A mesma preocupação foi manifestada pelo representante da Associação Brasileira de Radiodifusores (Abra), Fernando Ferreira. Segundo ele, certamente haverá demonstrações da tecnologia 4k durante a Copa do Mundo, mas o espectro destinado à radiodifusão não permite que elas implantem de fato o serviço. “Não temos previsão de 4k e 8k, que estão se iniciando no mundo. Não temos canais para isso”, afirma ele. Ferreira sugere que o governo mantenha os canais de 7 a 13 do VHF com a radiodifusão, de modo a garantir espaço para a evolução tecnológica do serviço. Esses canais seriam devolvidos com a transição da TV analógica para a TV digital.

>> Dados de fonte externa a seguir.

Lemma small_reach ids node :
  reach small_index 1 ids node →
  (ids = [] ∧ node = 1) ∨ (ids = [0]%N ∧ node = 2) ∨ (ids = [0; 1]%N ∧ node = 3).
Proof.
  assert (Hstep : ∀ parent child c, child ∈ range_nodes (child_range small_index parent) →
    node_ids small_index !! child = Some c →
    (parent = 1 ∧ child = 2 ∧ c = 0%N) ∨ (parent = 2 ∧ child = 3 ∧ c = 1%N)).
  { intros parent child c Hc Hid.
    destruct parent as [|[|[|[|parent]]]]; unfold range_nodes, child_range in Hc; simpl in Hc;
      try (by apply elem_of_nil in Hc); apply list_elem_of_singleton in Hc as ->; simpl in Hid;
      simplify_eq; auto. }
  intros Hr. inversion Hr as [|parent child c ids' n Hc Hid Hr']; subst; [by left|].
  destruct (Hstep _ _ _ Hc Hid) as [(_ & -> & ->)|(? & _ & _)]; [|done].
  inversion Hr' as [|parent child' c' ids'' n Hc' Hid' Hr'']; subst; [by right; left|].
  destruct (Hstep _ _ _ Hc' Hid') as [(? & _ & _)|(_ & -> & ->)]; [done|].
  inversion Hr'' as [|parent child'' c'' ids3 n Hc'' Hid'' Hr3]; subst; [by right; right|].
  destruct (Hstep _ _ _ Hc'' Hid'') as [(? & _ & _)|(? & _ & _)]; done.
Qed.

Lemma small_filed : filed small_store.
Proof.
  intros i l ids node e Hl Hr (binary & es & Hb & Hes & He).
  destruct (small_louds i l Hl) as [Hname ->]. rewrite Hname in Hb. clear Hl Hname.
  destruct (small_reach ids node Hr) as [[-> ->]|[[-> ->]|[-> ->]]];
    vm_compute in Hb; injection Hb as <-; vm_compute in Hes; injection Hes as <-.
  - by apply elem_of_nil in He.
  - apply list_elem_of_singleton in He as ->. vm_compute. reflexivity.
  - apply list_elem_of_singleton in He as ->. vm_compute. reflexivity.
Qed.

Lemma store_is_lawful_witness :
  filed small_store ∧ found_words (Exact (u "アイ")) = [u "愛"] ∧
  @DictionaryLaws scalar_clusters DictionaryError (store_dictionary small_store).
Proof.
  split; [exact small_filed|]. split; [vm_compute; reflexivity|].
  apply (store_is_lawful small_store (u "アイウ")); [vm_compute; reflexivity|exact small_filed].
Defined.
End witness.
Lemma typo_search_terminates_witness :
  length toy_keys ≤ 100 ∧
  search_beam (M:=()) toy_keys toy_mode default_typo_config 100 [initial_hypothesis] (new_scorer [], tt) =
    search_beam toy_keys toy_mode default_typo_config (length toy_keys) [initial_hypothesis] (new_scorer [], tt) ∧
  search_beam (M:=()) toy_keys toy_mode default_typo_config (length toy_keys * 2 + 8) [initial_hypothesis]
      (new_scorer [], tt) =
    search_beam toy_keys toy_mode default_typo_config (length toy_keys) [initial_hypothesis] (new_scorer [], tt).
Proof.
  assert (Hsteps : length toy_keys ≤ 100) by (vm_compute; lia). split; [exact Hsteps|].
  exact (typo_search_terminates (M:=()) toy_keys toy_mode default_typo_config 100 (new_scorer [], tt) Hsteps).
Defined.

Lemma typo_candidates_justified_witness :
  yields (experimental_typo_correction (M:=()) id [] typed_ka Direct default_registry default_typo_config) (λ cs,
    length cs ≤ typo_n_best default_typo_config `max` 1 ∧
    NoDup (corrected_input <$> cs) ∧
    StronglySorted (λ a b, compare_candidates a b ≠ Gt) cs ∧
    Forall (justified toy_mode (at_least_one default_typo_config)
              (observed_input id typed_ka (use_surface toy_mode))) cs).
Proof. apply (typo_candidates_justified (M:=()) id [] typed_ka Direct default_registry default_typo_config). Defined.
Record session_inv (sw : state) : Prop := {
  inv_text : text_ok (composing sw.1);
  inv_full : ∀ full, full_composing sw.1 = Some full → text_ok full;
  inv_candidates : Forall splits (candidates sw.1);
  inv_stable : ∀ cache, stable_prediction_cache sw.1 = Some cache → Forall splits (stable_candidates cache);
  inv_memories : map_Forall (λ _ st, memory_inv st) (memories sw.2);
  inv_memory : ∀ name, learning_memory sw.1 = Some name → is_Some (memories sw.2 !! name);
}.

(** A change of the fields the invariant does not speak of, or that empties them *)
Ltac quiet :=
  match goal with
  | Hinv : session_inv (?s, ?w) |- session_inv _ =>
      destruct Hinv; split; cbn in *; naive_solver
  end.

(** An operation that keeps the invariant from the states where [P] holds of the
    session, and ends in [Q] *)
Definition keeps {E A} (P : ConversionSession → Prop) (m : action state E A)
    (Q : A → ConversionSession → Prop) : Prop :=
  hoare (λ sw, session_inv sw ∧ P sw.1) m (λ a sw, session_inv sw ∧ Q a sw.1) session_inv.

Definition any (s : ConversionSession) : Prop := True.

Lemma keeps_bind {E' A B} P M Q (m : action state E' A) (f : A → action state E' B) :
  keeps P m M → (∀ a, keeps (M a) (f a) Q) → keeps P (m ≫= f) Q.
Proof. intros Hm Hf. eapply hoare_bind; [exact Hm|]. intros a. apply Hf. Qed.

Lemma keeps_ret {E' A} (P : ConversionSession → Prop) (a : A) (Q : A → ConversionSession → Prop) :
  (∀ s, P s → Q a s) → keeps P (mret a : action state E' A) Q.
Proof. intros HQ. apply hoare_ret. intros sw [Hinv HP]. split; [done|by apply HQ]. Qed.

Lemma keeps_weaken {E' A} P P' Q Q' (m : action state E' A) :
  keeps P' m Q' → (∀ s, P s → P' s) → (∀ a s, Q' a s → Q a s) → keeps P m Q.
Proof.
  intros Hm HP HQ. eapply hoare_mono; [exact Hm| |].
  - intros sw [? ?]. split; auto.
  - intros a sw [? ?]. split; auto.
Qed.

Lemma keeps_read {E' A} P (f : ConversionSession → A) :
  keeps P (read (E:=E') f) (λ a s, P s ∧ a = f s).
Proof. apply hoare_gets. intros sw [? ?]. done. Qed.

Lemma keeps_update {E'} P (f : ConversionSession → ConversionSession) (Q : ConversionSession → Prop) :
  (∀ s w, session_inv (s, w) → P s → session_inv (f s, w)) → (∀ s, P s → Q (f s)) →
  keeps P (update (E:=E') f) (λ _, Q).
Proof.
  intros Hf HQ. apply hoare_modify. intros [s w] [Hinv HP]. split; [by apply Hf|by apply HQ].
Qed.

Lemma keeps_expect {E' A} P (m : option A) (φ : A → Prop) :
  (∃ a, m = Some a ∧ φ a) → keeps P (expect (E:=E') m) (λ a s, P s ∧ φ a).
Proof. intros (a & -> & Ha). eapply hoare_expect; [done|]. intros sw [? ?]. done. Qed.

Lemma keeps_raise {E' A} P (e : E') (Q : A → ConversionSession → Prop) : keeps P (raise e) Q.
Proof. apply hoare_raise. by intros sw [? ?]. Qed.

Lemma keeps_lift {E' A} P (m : outcome E' A) (φ : A → Prop) :
  safe m φ → keeps P (lift m) (λ a s, P s ∧ φ a).
Proof.
  intros Hm. apply hoare_lift; [|by intros sw [? ?]].
  intros sw [Hinv HP]. eapply safe_mono; [exact Hm|]. intros a Ha. done.
Qed.

(** A fact about the state, or no fact of it, before the operation *)
Lemma keeps_pre {E' A} (φ : Prop) (P : ConversionSession → Prop) (m : action state E' A) Q :
  (∀ s, P s → φ) → (φ → keeps P m Q) → keeps P m Q.
Proof. intros Hφ Hm sw [Hinv HP]. apply Hm; [by eapply Hφ|done]. Qed.

Lemma keeps_text {E' A} P ct (m : action state E' A) Q :
  (text_ok ct → keeps (λ s, P s ∧ ct = composing s) m Q) → keeps (λ s, P s ∧ ct = composing s) m Q.
Proof.
  intros Hm sw [Hinv [HP Hct]]. apply Hm; [|done]. rewrite Hct. apply Hinv.
Qed.

(** *** Editing *)

Lemma set_composing_inv s w ct : session_inv (s, w) → text_ok ct → session_inv (set_composing ct s, w).
Proof. intros Hinv Hct. quiet. Qed.

Lemma retain_inv s w : session_inv (s, w) → session_inv (retain_prediction_prefix s, w).
Proof. intros Hinv. unfold retain_prediction_prefix. case_match; [done|quiet]. Qed.

Lemma forget_results_inv s w : session_inv (s, w) → session_inv (forget_results s, w).
Proof. intros Hinv. unfold forget_results. quiet. Qed.

Lemma forget_context_inv s w : session_inv (s, w) → session_inv (forget_context s, w).
Proof. intros Hinv. unfold forget_context. case_match; [quiet|done]. Qed.

Lemma keeps_edit {E'} (P : ConversionSession → Prop) (f : ComposingText → option ComposingText)
    (Q : ComposingText → ConversionSession → Prop) :
  (∀ s, P s → text_ok (composing s) → ∃ ct, f (composing s) = Some ct ∧ text_ok ct ∧ Q ct s) →
  keeps P (edit (E:=E') f) (λ _ s, ∃ s0, P s0 ∧ s = set_composing (composing s) s0 ∧ Q (composing s) s0 ∧
                                         f (composing s0) = Some (composing s)).
Proof.
  intros Hf [s w] [Hinv HP]. destruct (Hf s HP (inv_text _ Hinv)) as (ct & Hct & Htext & HQ).
  unfold edit, read, update. unfold mbind, action_bind, gets, expect, lift, modify. cbn [fst snd].
  rewrite Hct. cbn. split; [by apply set_composing_inv|]. by exists s.
Qed.

Lemma keeps_insert_str {E'} text style : keeps any (insert_str (E:=E') tables text style) (λ _, any).
Proof using Hok Hsteady.
  eapply keeps_bind; [apply (keeps_edit any _ (λ _ _, True))|].
  - intros s _ Hct. destruct Hct as [Hwf Hset].
    destruct (insert_str_settled tables Hsteady (composing s) text style Hok Hwf Hset) as (ct & ? & ?). by exists ct.
  - intros []. apply keeps_update; [|done]. intros s w Hinv _. by apply forget_results_inv, retain_inv.
Qed.

Lemma keeps_insert_key {E'} intention typed modifiers style :
  keeps any (insert_key (E:=E') tables intention typed modifiers style) (λ _, any).
Proof using Hok Hsteady.
  eapply keeps_bind; [apply (keeps_edit any _ (λ _ _, True))|].
  - intros s _ [Hwf Hset].
    destruct (insert_settled tables Hsteady (composing s)
      [ {| piece := Key intention typed (list_to_set modifiers); input_style := style |} ] Hok Hwf Hset)
      as (ct & ? & ?); [done|right; by left|]. by exists ct.
  - intros []. apply keeps_update; [|done]. intros s w Hinv _. by apply forget_results_inv, retain_inv.
Qed.

Lemma keeps_separator {E'} style :
  keeps (λ s, surface (composing s) ≠ []) (insert_composition_separator (E:=E') tables style) (λ _, any).
Proof using Hok Hsteady.
  eapply keeps_bind; [apply keeps_read|]. intros ct. case_decide; [by apply keeps_ret|].
  eapply keeps_bind; [apply (keeps_edit _ _ (λ _ _, True))|].
  - intros s [Hne _] [Hwf Hset].
    destruct (insert_settled tables Hsteady (composing s) [ {| piece := CompositionSeparator; input_style := style |} ]
      Hok Hwf Hset) as (ct' & ? & ?); [done|by left|]. by exists ct'.
  - intros []. apply keeps_update; [|done]. intros s w Hinv _. by apply forget_results_inv.
Qed.

Lemma keeps_delete_backward {E'} count : keeps any (delete_backward (E:=E') tables count) (λ _, any).
Proof using Hok.
  eapply keeps_bind; [apply (keeps_edit any _ (λ _ _, True))|].
  - intros s _ [Hwf Hset]. destruct (delete_backward_ok tables Hok (composing s) count Hwf) as (ct & ? & ? & ? & ? & ?).
    exists ct. split_and!; auto. split; auto.
  - intros []. apply keeps_update; [|done]. intros s w Hinv _. by apply forget_context_inv, forget_results_inv, retain_inv.
Qed.

Lemma keeps_delete_forward {E'} count : keeps any (delete_forward (E:=E') tables count) (λ _, any).
Proof using Hok.
  eapply keeps_bind; [apply (keeps_edit any _ (λ _ _, True))|].
  - intros s _ [Hwf Hset]. destruct (delete_forward_ok tables Hok (composing s) count Hwf) as (ct & ? & ? & ? & ? & ?).
    exists ct. split_and!; auto. split; auto.
  - intros []. apply keeps_update; [|done]. intros s w Hinv _. by apply forget_context_inv, forget_results_inv, retain_inv.
Qed.

Lemma keeps_move_cursor {E'} count : keeps any (move_cursor (E:=E') count) (λ _, any).
Proof.
  intros [s w] [Hinv _]. pose proof (inv_text _ Hinv) as [Hwf Hset]. cbn [fst] in *.
  destruct (move_cursor_ok tables (composing s) count Hwf) as (ct & moved & Hm & Hwf' & Hi & Hs & _).
  unfold move_cursor, read, update. unfold mbind, action_bind, gets, expect, lift, modify. cbn [fst snd].
  rewrite Hm. cbn. split; [|done]. apply forget_results_inv, set_composing_inv; [done|].
  split; [done|]. unfold settled. by rewrite Hi, Hs.
Qed.

Lemma keeps_reset {E'} : keeps any (reset (E:=E')) (λ _, any).
Proof.
  apply keeps_update; [|done]. intros s w Hinv _.
  pose proof (composing_new_wf tables : text_ok (stop (composing s))) as Hnew.
  destruct Hinv. split; cbn in *; naive_solver.
Qed.

(** *** Segments *)

Lemma prefix_text_ok ct :
  text_ok ct → ∃ ct', prefix_to_cursor tables ct = Some ct' ∧ text_ok ct'.
Proof using Hok.
  intros [Hwf Hset]. destruct (prefix_to_cursor_ok tables Hok ct Hwf) as (ct' & Hp & Hwf' & Hs & _).
  exists ct'. split; [done|]. split; [done|]. intros E'. rewrite Hs in E'.
  unfold prefix_to_cursor in Hp. destruct (decide (cursor ct = 0)) as [E0|E0].
  - unfold force_input_cursor in Hp. rewrite E0, decide_True in Hp by done. cbn in Hp. by injection Hp as <-.
  - apply (f_equal length) in E'. rewrite length_take in E'. destruct Hwf as [_ Hc]. simpl in E'. lia.
Qed.

Lemma keeps_begin {E'} : keeps any (begin_segment_request (E:=E') tables) (λ _, any).
Proof using Hok.
  eapply keeps_bind; [apply keeps_read|]. intros full. eapply keeps_bind; [apply keeps_read|]. intros ct.
  destruct (_ || _); [by apply keeps_ret|]. apply keeps_text. intros Hct.
  eapply keeps_bind; [apply (keeps_expect _ _ text_ok); by apply prefix_text_ok|]. intros target. cbn beta.
  apply (keeps_pre (text_ok target)); [tauto|]. intros Ht.
  apply keeps_update; [|done]. intros s w Hinv _. apply retain_inv.
  destruct Hinv. split; cbn in *; naive_solver.
Qed.

Lemma keeps_end {E'} : keeps any (end_segment_request (E:=E')) (λ _, any).
Proof.
  eapply keeps_bind; [apply keeps_read|]. intros [full|]; [|by apply keeps_ret].
  apply keeps_update; [|done]. intros s w Hinv [_ Hfull]. pose proof (inv_full _ Hinv full (eq_sym Hfull)).
  destruct Hinv. split; cbn in *; naive_solver.
Qed.

(** *** Dictionaries and the learning memory *)

Lemma keeps_quiet {E'} (f : ConversionSession → ConversionSession) :
  (∀ s w, session_inv (s, w) → session_inv (f s, w)) → keeps any (update (E:=E') f) (λ _, any).
Proof. intros Hf. apply keeps_update; [|done]. intros s w Hinv _. by apply Hf. Qed.

Lemma keeps_import {E'} es ss : keeps any (import_dynamic_user_dictionary (E:=E') es ss) (λ _, any).
Proof. apply keeps_quiet. intros s w Hinv. quiet. Qed.
(* ===== verification/EngineInput.v ===== *)
(** * Key events of the daemon

    The parts of src/crates/daemon/src/engine.rs that read a request without a
    session: the text of a key event and what it is replaced by, the text around
    the cursor, styles and languages, and the edit that a prediction stands for. *)

From S2P Require Import Prelude Unicode F32 InputTable Composing Prediction TextUtil LearningRecords Foreign Zenz SessionState Protocol.

(** [chars().any(char::is_control)] *)
Definition has_control (s : ustring) : bool := existsb is_control s.

Definition or_else_text (a b : ustring) : ustring := match a with [] => b | _ => a end.

(** ** Texts of events *)

Inductive PunctuationStyleConfig := KutenAndToten | KutenAndComma | PeriodAndToten | PeriodAndComma.

(** [comma] and [period]; the literals of the function *)
Definition TOTEN : ustring := Eval vm_compute in u "、".
Definition WIDE_COMMA : ustring := Eval vm_compute in u "，".
Definition KUTEN : ustring := Eval vm_compute in u "。".
Definition WIDE_PERIOD : ustring := Eval vm_compute in u "．".

Definition comma (style : PunctuationStyleConfig) (inverted : bool) : ustring :=
  let comma := match style with KutenAndComma | PeriodAndComma => WIDE_COMMA | _ => TOTEN end in
  if inverted then (if decide (comma = WIDE_COMMA) then TOTEN else WIDE_COMMA) else comma.

Definition period (style : PunctuationStyleConfig) (inverted : bool) : ustring :=
  let period := match style with PeriodAndToten | PeriodAndComma => WIDE_PERIOD | _ => KUTEN end in
  if inverted then (if decide (period = WIDE_PERIOD) then KUTEN else WIDE_PERIOD) else period.

Record InputBehavior := {
  type_backslash : bool;
  type_half_space : bool;
  option_direct_full_width_input : bool;
  punctuation_style : PunctuationStyleConfig;
}.
Definition default_behavior : InputBehavior :=
  {| type_backslash := false; type_half_space := false; option_direct_full_width_input := false;
     punctuation_style := KutenAndToten |}.

(** [japanese_symbol_intention]: pairs of the symbol and what is meant; the first is
    a quotation mark and its wide form. *)
Definition SYMBOLS : list (ustring * ustring) := Eval vm_compute in
  ([34%N], u "”") :: ((λ p, (u p.1, u p.2)) <$>
    [("!", "！"); ("#", "＃"); ("$", "＄"); ("%", "％"); ("&", "＆"); ("'", "’"); ("(", "（"); (")", "）");
     ("=", "＝"); ("~", "〜"); ("|", "｜"); ("`", "｀"); ("{", "『"); ("+", "＋"); ("*", "＊"); ("}", "』");
     ("<", "＜"); (">", "＞"); ("?", "？"); ("_", "＿"); ("-", "ー"); ("^", "＾"); ("\", "＼"); ("¥", "￥");
     ("@", "＠"); ("[", "「"); (";", "；"); (":", "："); ("]", "」"); (",", "、"); (".", "。"); ("/", "・")]).

Definition japanese_symbol_intention (input : ustring) : option ustring :=
  '(_, p) ← list_find (λ p, p.1 = input) SYMBOLS;
  Some p.2.

Definition valid_event_text (e : Wire.KeyEvent) : bool :=
  negb (bool_decide (Wire.key_text e = [])) && negb (has_control (Wire.key_text e))
  && negb (has_control (Wire.key_input e)) && negb (has_control (Wire.intention e)).

Definition YEN : ustring := Eval vm_compute in u "¥".
Definition BACKSLASH : ustring := Eval vm_compute in u "\".

Definition is_yen (s : ustring) : bool := bool_decide (s = YEN) || bool_decide (s = BACKSLASH).

(** [option_direct_input_text]; the outer option is the panic of [to_full_width]. *)
Definition option_direct_input_text (e : Wire.KeyEvent) (backslash : bool) : option (option ustring) :=
  let input := or_else_text (Wire.intention e) (or_else_text (Wire.key_input e) (Wire.key_text e)) in
  if bool_decide (input = []) || has_control input then Some None
  else
    let normalized := if is_yen input then (if backslash then BACKSLASH else YEN) else input in
    wide ← to_full_width normalized; Some (Some wide).

(** The literals of [normalize_input_event] *)
Definition WIDE_BAR : ustring := Eval vm_compute in u "｜".
Definition WIDE_BACKSLASH : ustring := Eval vm_compute in u "＼".
Definition WIDE_YEN : ustring := Eval vm_compute in u "￥".
Definition ELLIPSIS : ustring := Eval vm_compute in u "…".
Definition WIDE_SLASH : ustring := Eval vm_compute in u "／".
Definition WIDE_BRACES : ustring * ustring := Eval vm_compute in (u "｛", u "｝").
Definition WIDE_BRACKETS : ustring * ustring := Eval vm_compute in (u "［", u "］").

(** The replacement of the logical key, or of the input *)
Definition normalized_key (e : Wire.KeyEvent) (behavior : InputBehavior) (logical input : ustring) :
    option ustring :=
  if is_yen logical then
    if Wire.shift e then Some WIDE_BAR
    else if negb (eqb (type_backslash behavior) (Wire.option_key e)) then Some WIDE_BACKSLASH
    else Some WIDE_YEN
  else if bool_decide (logical = [44%N]) && negb (Wire.shift e) then
    Some (comma (punctuation_style behavior) (Wire.option_key e))
  else if bool_decide (logical = [46%N]) && negb (Wire.shift e) then
    Some (period (punctuation_style behavior) (Wire.option_key e))
  else if bool_decide (logical = [47%N]) && Wire.option_key e then
    Some (if Wire.shift e then ELLIPSIS else WIDE_SLASH)
  else if bool_decide (logical = [91%N]) && Wire.option_key e then
    Some (if Wire.shift e then WIDE_BRACES.1 else WIDE_BRACKETS.1)
  else if bool_decide (logical = [93%N]) && Wire.option_key e then
    Some (if Wire.shift e then WIDE_BRACES.2 else WIDE_BRACKETS.2)
  else japanese_symbol_intention input.

(** The event with another text that is also its intention *)
Definition retyped (text : ustring) (e : Wire.KeyEvent) : Wire.KeyEvent :=
  {| Wire.action := Wire.action e; Wire.shift := Wire.shift e; Wire.key_text := text;
     Wire.key_surrounding := Wire.key_surrounding e; Wire.key_input := Wire.key_input e;
     Wire.intention := text; Wire.option_key := Wire.option_key e |}.

Definition user_action (e : Wire.KeyEvent) : option Wire.UserAction :=
  Wire.try_from Wire.user_actions (Wire.action e).

Definition normalize_input_event (e : Wire.KeyEvent) (behavior : InputBehavior) : Wire.KeyEvent :=
  if decide (user_action e ≠ Some Wire.Input) then e
  else
    let input := or_else_text (Wire.key_input e) (Wire.key_text e) in
    let logical := if Wire.option_key e && negb (bool_decide (Wire.intention e = []))
                   then Wire.intention e else input in
    match normalized_key e behavior logical input with
    | Some normalized => retyped normalized e
    | None =>
        if Wire.option_key e && negb (bool_decide (input = [])) && forallb (λ c, negb (is_control c)) input
        then retyped input e else e
    end.

(** [selection_number] *)
Definition selection_number (text : ustring) : option nat :=
  match text with [c] => N.to_nat <$> to_digit 10 c | _ => None end.

(** ** The text around the cursor *)

Record SurroundingContext := { left : option ustring; right : option ustring }.
Definition no_surrounding : SurroundingContext := {| left := None; right := None |}.

Definition NEWLINE : char := 10%N.

(** The part of a text before its first newline *)
Fixpoint first_line (s : ustring) : ustring :=
  match s with [] => [] | c :: s => if decide (c = NEWLINE) then [] else c :: first_line s end.
(** [rsplit('\n').next()] *)
Definition last_line (s : ustring) : ustring := reverse (first_line (reverse s)).
Definition trim_end (s : ustring) : ustring := reverse (trim_start (reverse s)).

Definition out_of_range (cursor anchor : N) (count : nat) : ustring :=
  u "surrounding text cursor " ++ show (Z.of_N cursor) ++ u " and anchor " ++ show (Z.of_N anchor)
  ++ u " exceed " ++ show (Z.of_nat count) ++ u " characters".

(** The last, or first, thirty characters *)
Definition last_thirty (s : ustring) : ustring := drop (length s - 30) s.

Definition surrounding_context (surrounding : option Wire.SurroundingText) : result ustring SurroundingContext :=
  match surrounding with
  | None => Ok no_surrounding
  | Some surrounding =>
      if negb (Wire.available surrounding) then Ok no_surrounding
      else
        let text := Wire.surrounding_text surrounding in
        let cursor := Wire.text_cursor surrounding in
        let anchor := Wire.text_anchor surrounding in
        if decide (N.of_nat (length text) < cursor ∨ N.of_nat (length text) < anchor)%N
        then Err (out_of_range cursor anchor (length text))
        else
          let selection_start := N.to_nat (cursor `min` anchor) in
          let selection_end := N.to_nat (cursor `max` anchor) in
          Ok {| left := Some (last_thirty (trim_start (last_line (take selection_start text))));
                right := Some (take 30 (trim_end (first_line (drop selection_end text)))) |}
  end.

Definition version_with_context (version : ZenzVersionConfig) (surrounding : SurroundingContext) : ZenzVersionConfig :=
  match version with
  | V2 config =>
      V2 {| v2_profile := v2_profile config; v2_left_context := left surrounding;
            v2_max_left_context_length := v2_max_left_context_length config |}
  | V3 config =>
      V3 {| profile := profile config; topic := topic config; style := style config;
            preference := preference config; left_context := left surrounding;
            right_context := right surrounding; max_left_context_length := max_left_context_length config;
            max_right_context_length := max_right_context_length config;
            enable_alignment_separator := enable_alignment_separator config |}
  end.

Definition surrounding_with_left_context (surrounding : SurroundingContext) (left_context : option ustring) :
    SurroundingContext :=
  match left_context with
  | Some text => {| left := Some text; right := right surrounding |}
  | None => surrounding
  end.

(** ** Styles and languages of a request *)

Definition input_style_of (value : Z) (custom_table : ustring) (tables : InputTableRegistry) : option InputStyle :=
  wire ← Wire.try_from Wire.input_styles value;
  match wire with
  | Wire.Unspecified => None
  | Wire.Direct => Some Direct
  | Wire.RomanToKana => Some RomanToKana
  | Wire.Azik => Some (Mapped DefaultAzik)
  | Wire.KanaJis => Some (Mapped DefaultKanaJis)
  | Wire.KanaUs => Some (Mapped DefaultKanaUs)
  | Wire.Custom => if registry_contains tables custom_table then Some (Mapped (Named custom_table)) else None
  end.

Definition keyboard_language_of (value : Z) : option KeyboardLanguage :=
  wire ← Wire.try_from Wire.keyboard_languages value;
  match wire with
  | Wire.LanguageUnspecified => None
  | Wire.Japanese => Some LanguageJapanese
  | Wire.EnglishUs => Some LanguageEnglishUs
  | Wire.Greek => Some LanguageGreek
  end.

Para o presidente substituto da Anatel, Jarbas Valente, não dá pra dizer desde já que a radiodifusão ficará sem espaço para sua evolução. Isso porque o governo ainda precisa discutir de que forma serão usados os canais que estão sendo utilizados pela TV analógica: se serão usados para novas outorgas ou para aumentar a qualidade das transmissões, como querem os radiodifusores. “Que há espaço, há”, garante.

A mensagem da secretária de Comunicação Eletrônica do Ministério das Comunicações, Patrícia Ávila, também foi de que há, sim, canais disponíveis para essa evolução. Segundo ela, há um boato de que o governo vai destinar os canais de 7 a 13 para a radiodifusão pública, mas “a gente nunca escreveu isso”.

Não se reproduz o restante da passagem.